Every Alien story is science fiction and space opera, but the series has also encompassed horror and military sci-fi. How do you describe Aliens: Infiltrator, genre-wise?
Since I saw the first movie when I was fourteen years old, I thought of Aliens as a horror franchise. Sure, it takes place in space, but it evokes horror. I am also a horror author by trade. I have several sci fi novels (Grunt Life, etc.), but even those were dark. Infiltrator is as dark as they come.
As you just mentioned, Aliens: Infiltrator is not your first novel. Are there any writers who had a big influence on it, but not on anything else you’ve written?
Ray Bradbury and Robert Heinlein have been my literary parents. Bradbury for his sense of wonder and Heinlein for his need for order. Each of them has influenced pretty much everything I have written. If you were to add two more it would be Lin Carter for his sense of the fantastic and Hemingway for his masculine fueled prose.
As we’ve been discussing, Aliens: Infiltrator is the prequel to Aliens: Fireteam. Are you a gamer?
I am. But I have to be careful. If I game too much, I can’t write. I get so addicted to gaming. I recently replayed The Witcher III with the expansions. Just loved the worlds they created.
So, how do you think being a gamer influenced Aliens: Infiltrator?
I was acutely aware that many of the readers would be reading the book because it was a prequel to the game, so I had two things in mind. One, help introduce the new creatures for the game and franchise, which I did. And two, to map out the inside of the station so that those who read it get a head start and know where things are at. I love the mapping of games and knowing where items and monsters are in advance, can’t but help.
Alien: Fireteam is being made by the good people of Cold Iron Studios. How did they influence your story?
I worked with the game team considerably. We wanted to ensure that the Aliens experience was perfect for gamers and readers a like. We spent many emails back and forth as well as Zoom meetings discussing the way forward.
And did your story influence the one they’re telling in Aliens: Fireteam?
I created two creatures that are intrinsic to the game. Both are related to the experiments that took place at Pala Station.
Obviously, the Cold Iron gang are going to make the game so people don’t have to read your book to understand what’s going on. But if someone does read Aliens: Infiltrator before playing Aliens: Fireteam, what do you think they’ll get out of the game that they wouldn’t otherwise?

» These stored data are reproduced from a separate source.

(** the part of the lookup that compares the name of the exchange *)
Lemma publish_name_eq r name : loaded ACT_PUBLISH i r ->
  exists b, (if pubExchNameInRule r then
         if has_sub r SPECPROP_NAME then match_sub true (pubExchName r) id name
         else if pubExchNameMatchesBlank r then Ret (bool_decide (name = []))
         else matchProp (pubExchName r) name
       else Ret true) = Ret b
    /\ (b = true <-> forall v, (SPECPROP_NAME, v) ∈ ar_props i -> forall key, publish_matches id name key (SPECPROP_NAME, v) = true).
Proof.
  intros Hl. assert (Hf := loaded_facts _ r Hl). destruct Hf as (_ & _ & Hsub & _ & _).
  destruct Hl as (cnt & r0 & Hmk & _ & Hr). specialize (Hr eq_refl). destruct Hi as ((Hs & Hne) & _).
  destruct (decide (Exists (fun e => e.1 = SPECPROP_NAME) (ar_props i))) as [Hex|Hno].
  - apply Exists_exists in Hex as ([p v] & Hv & E). cbn in E. subst p.
    destruct (mark_publish_some _ v Hs Hv r0) as (Hin & Hname & Hblank). rewrite <- Hr in Hin, Hname, Hblank.
    rewrite Hin, Hname, Hblank, (Hsub _ v Hv) by done.
    assert (Hv0 : v <> []) by (rewrite Forall_forall in Hne; by apply (Hne (SPECPROP_NAME, v))).
    exists (publish_matches id name [] (SPECPROP_NAME, v)). split.
    + unfold publish_matches. rewrite decide_True by done. rewrite decide_mentions. change (s_ "amq.default") with ACL_KEYWORD_DEFAULT_EXCHANGE.
      destruct (has_keyword v).
      * unfold match_sub. rewrite substituteUserId_eq. cbn [mbind outcome_bind]. by rewrite matchProp_eq by (by apply sub_user_nonempty).
      * destruct (decide (v = ACL_KEYWORD_DEFAULT_EXCHANGE)); [by rewrite bool_decide_eq_true_2|].
        rewrite bool_decide_eq_false_2 by done. by rewrite matchProp_eq.
    + split; [|intros H; by apply H]. intros H w Hw key. by rewrite (props_unique _ Hs _ w v Hw Hv).
  - assert (Hnn : forall v, (SPECPROP_NAME, v) ∉ ar_props i).
    { intros v Hv. apply Hno, Exists_exists. by exists (SPECPROP_NAME, v). }
    rewrite mark_publish_none in Hr by done. subst r0. apply (make_rule_core _ _ _ Hs) in Hmk as (_ & _ & _ & _ & _ & ->).
    exists true. split; [done|]. split; [|done]. intros _ v Hv. by destruct (Hnn v).
Qed.

(** the part that compares the routing key *)
Lemma publish_key_eq r name key : loaded ACT_PUBLISH i r ->
  exists b, (if pubRoutingKeyInRule r then if has_keyword key then Ret false else match_key r id key else Ret true) = Ret b
    /\ (b = true <-> forall v, (SPECPROP_ROUTINGKEY, v) ∈ ar_props i -> publish_matches id name key (SPECPROP_ROUTINGKEY, v) = true).
Proof.
  intros Hl. destruct (loaded_facts _ r Hl) as (_ & _ & Hsub & Hkey & Hnokey). destruct Hi as ((Hs & _) & _).
  destruct (decide (Exists (fun e => e.1 = SPECPROP_ROUTINGKEY) (ar_props i))) as [Hex|Hno].
  - apply Exists_exists in Hex as ([p v] & Hv & E). cbn in E. subst p. destruct (Hkey v Hv) as [_ ->].
    exists (publish_matches id name key (SPECPROP_ROUTINGKEY, v)). split.
    + unfold publish_matches. rewrite decide_False, decide_True by done. rewrite <- (bool_decide_ext _ _ (has_keyword_spec key)).
      destruct (has_keyword key); [done|]. cbn [negb andb].
      by apply (match_key_eq i r id Hi Hid Hsub (fun w Hw => proj1 (Hkey w Hw))).
    + split; [|intros H; by apply H]. intros H w Hw. by rewrite (props_unique _ Hs _ w v Hw Hv).
  - assert (Hnn : forall v, (SPECPROP_ROUTINGKEY, v) ∉ ar_props i).
    { intros v Hv. apply Hno, Exists_exists. by exists (SPECPROP_ROUTINGKEY, v). }
    rewrite (Hnokey Hnn). exists true. split; [done|]. split; [|done]. intros _ v Hv. by destruct (Hnn v).
Qed.

Lemma loaded_publish r name key : loaded ACT_PUBLISH i r ->
  lookupMatchPublishExchangeRule r id name key = Ret (publish_result id name key i).
Proof.
  intros Hl. destruct (loaded_facts _ r Hl) as (Hmode & _).
  destruct (publish_name_eq r name Hl) as (b1 & E1 & H1). destruct (publish_key_eq r name key Hl) as (b2 & E2 & H2).
  unfold lookupMatchPublishExchangeRule. rewrite E1. cbn [mbind outcome_bind].
  assert (E : (if b1 && pubRoutingKeyInRule r then if has_keyword key then Ret false else match_key r id key else Ret b1) = Ret (b1 && b2)).
  { destruct b1; [cbn [andb]; rewrite <- E2; by destruct (pubRoutingKeyInRule r)|done]. }
  rewrite E. cbn [mbind outcome_bind mret outcome_ret]. unfold publish_result. rewrite Hmode.
  enough (b1 && b2 = forallb (publish_matches id name key) (ar_props i)) as -> by done.
  apply eq_true_iff_eq. rewrite andb_true_iff, H1, H2, forallb_forall. setoid_rewrite <- list_elem_of_In. split.
  - intros [Hn Hk] [p v] Hin. unfold publish_matches. destruct (decide (p = SPECPROP_NAME)) as [->|].
    + specialize (Hn v Hin key). unfold publish_matches in Hn. by rewrite decide_True in Hn by done.
    + destruct (decide (p = SPECPROP_ROUTINGKEY)) as [->|]; [|done].
      specialize (Hk v Hin). unfold publish_matches in Hk. by rewrite decide_False, decide_True in Hk by done.
  - intros H. split; [|intros v Hv; by apply H]. intros v Hv key'. specialize (H _ Hv). unfold publish_matches in *.
    by rewrite decide_True in * by done.
Qed.
End computes.

(** ** Decisions *)

(** the first rule of the list with a result decides, the default when there is none *)
Fixpoint decide_by (f : aclRule -> option AclResult) (rs : list aclRule) (dflt : AclResult) : AclResult :=
  match rs with [] => dflt | i :: rs' => match f i with Some r => r | None => decide_by f rs' dflt end end.

Lemma first_decision_eq a (mtch : Rule -> outcome (option AclResult)) (f : aclRule -> option AclResult) js rs dflt :
  Forall2 (loaded a) js rs -> (forall i r, i ∈ js -> loaded a i r -> mtch r = Ret (f i)) ->
  first_decision mtch rs dflt = Ret (decide_by f js dflt).
Proof.
  intros H Hm. induction H as [|i r js rs Hl _ IH]; [done|]. cbn [first_decision decide_by].
  rewrite (Hm i r) by (done || by constructor). cbn [mbind outcome_bind].
  destruct (f i); [done|]. apply IH. intros j r' Hj. apply Hm. by constructor.
Qed.

(** the decision of a policy on a request, and on a message *)
Section decision.
Context {LC : LexicalCast}.

Definition policy_request (rs : list aclRule) (id : str) (a : Action) (o : ObjectType) (name : str) (params : option propertyMap) : AclResult :=
  decide_by (request_result id name params) (filter (covers id a o) (policy rs)) (policy_mode rs).

Definition policy_publish (rs : list aclRule) (id : str) (a : Action) (o : ObjectType) (name key : str) : AclResult :=
  decide_by (publish_result id name key) (filter (covers id a o) (policy rs)) (policy_mode rs).

Lemma lookup_policy s d id a o name params :
  reader_inv s -> loadDecisionData s new_AclData = Ret d -> Forall rule_ok (policy (rules s)) -> full_id id ->
  lookup d id a o name params = Ret (policy_request (rules s) id a o name params).
Proof.
  intros Hs Hload Hok Hid. destruct (loaded_effective s d Hs Hload) as (Hlo & Hmode & _ & Heff).
  rewrite lookup_effective by done. rewrite Hmode. apply (first_decision_eq a); [done|].
  intros i r [_ Hi]%list_elem_of_filter Hl. rewrite Forall_forall in Hok. apply (loaded_lookup i id) with a; auto.
Qed.

Lemma lookupPublish_policy s d id o name key :
  reader_inv s -> loadDecisionData s new_AclData = Ret d -> Forall rule_ok (policy (rules s)) -> full_id id ->
  lookupPublish d id ACT_PUBLISH o name key = Ret (policy_publish (rules s) id ACT_PUBLISH o name key).
Proof.
  intros Hs Hload Hok Hid. destruct (loaded_effective s d Hs Hload) as (Hlo & Hmode & _ & Heff).
  rewrite lookupPublish_effective by done. rewrite Hmode. apply (first_decision_eq ACT_PUBLISH); [done|].
  intros i r [_ Hi]%list_elem_of_filter Hl. rewrite Forall_forall in Hok. apply (loaded_publish i id); auto.
Qed.

Lemma validate_content d a o u r : validate d = true -> r ∈ content d a o u -> validateRule r = true.
Proof.
  unfold validate, content. rewrite forallb_forall. intros Hv Hr. specialize (Hv a).
  destruct (actionList d a) as [row|]; [|by apply elem_of_nil in Hr].
  destruct (row o) as [m|] eqn:Eo; [|by apply elem_of_nil in Hr].
  destruct (map_find u m) as [rs|] eqn:Em; [|by apply elem_of_nil in Hr].
  assert (H := Hv (proj1 (list_elem_of_In _ _) (elem_all_actions a))). rewrite forallb_forall in H. specialize (H o).
  rewrite Eo in H. specialize (H (proj1 (list_elem_of_In _ _) (elem_all_objects o))). rewrite forallb_forall in H.
  apply map_find_elem, list_elem_of_In in Em. apply H in Em. unfold validateRuleSet in Em. rewrite forallb_forall in Em.
  apply Em. by apply list_elem_of_In.
Qed.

The game starts the minute the book ends, so the book has all the backstory. It offers gamers another layer of the story for players who want to know all about the world they are inhabiting. The book will not only do that, but provide them with several hints and Easter Eggs.
But on the flipside, there are people who are big Aliens fans but not gamers. Does Aliens: Infiltrator stand up on its own?
Oh yes. The story absolutely stands on its own.
So, if it was up to you, and you could write a prequel novel to any video game, what game would you like to write a prequel novel for and why that?
I would love to go back and write books based on the Ultima series. I know I am dating myself, but remember those, back in the ’80s and ’90s?
They created such a rich environment. I’d love to see them recreated and reborn and I’d volunteer to write the novels for them.
Finally, if someone enjoys Aliens: Infiltrator, which of your other books would you suggest they read next and why that one?
My latest novel is Bone Chase from Simon & Schuster. It’s sort of like of Dan Brown and James Rollins got together to write a novel about how giants really exist and they have been hidden for us for thousands of years. So many people have joined the chase. They are loving it.